= Your instructions =
Using the records below, quote only the span that opens with the line containing "- A dict with" and closes with the line containing "Open Scope string_scope.", exactly and inclusively.

Stored data entries
□ □ □ □ □

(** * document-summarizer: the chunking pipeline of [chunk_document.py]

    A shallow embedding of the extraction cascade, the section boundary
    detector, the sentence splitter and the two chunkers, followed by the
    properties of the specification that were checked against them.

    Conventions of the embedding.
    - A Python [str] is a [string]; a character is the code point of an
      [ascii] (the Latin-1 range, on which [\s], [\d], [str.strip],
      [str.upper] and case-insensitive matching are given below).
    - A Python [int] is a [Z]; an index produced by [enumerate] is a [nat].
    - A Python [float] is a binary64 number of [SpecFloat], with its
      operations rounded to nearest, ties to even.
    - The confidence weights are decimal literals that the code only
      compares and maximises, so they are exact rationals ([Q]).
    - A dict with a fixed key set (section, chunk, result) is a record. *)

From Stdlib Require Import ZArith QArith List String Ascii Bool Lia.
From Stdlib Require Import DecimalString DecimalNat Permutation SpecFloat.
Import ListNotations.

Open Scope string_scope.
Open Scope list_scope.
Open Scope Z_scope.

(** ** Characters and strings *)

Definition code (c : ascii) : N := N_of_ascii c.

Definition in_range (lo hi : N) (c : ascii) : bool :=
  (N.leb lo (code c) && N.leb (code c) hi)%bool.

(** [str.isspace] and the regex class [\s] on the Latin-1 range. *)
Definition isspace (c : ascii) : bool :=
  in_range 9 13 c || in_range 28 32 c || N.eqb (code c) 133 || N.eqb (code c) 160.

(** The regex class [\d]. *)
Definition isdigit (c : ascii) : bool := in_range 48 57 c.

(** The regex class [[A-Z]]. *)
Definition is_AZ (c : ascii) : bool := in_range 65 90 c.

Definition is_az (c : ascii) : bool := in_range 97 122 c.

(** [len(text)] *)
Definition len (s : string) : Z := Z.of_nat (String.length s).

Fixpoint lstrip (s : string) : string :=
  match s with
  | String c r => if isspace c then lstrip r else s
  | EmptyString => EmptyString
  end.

□ □ □ □ □

= Exercise response =
    - A dict with a fixed key set (section, chunk, result) is a record. *)

From Stdlib Require Import ZArith QArith List String Ascii Bool Lia.
From Stdlib Require Import DecimalString DecimalNat Permutation SpecFloat.
Import ListNotations.

Open Scope string_scope.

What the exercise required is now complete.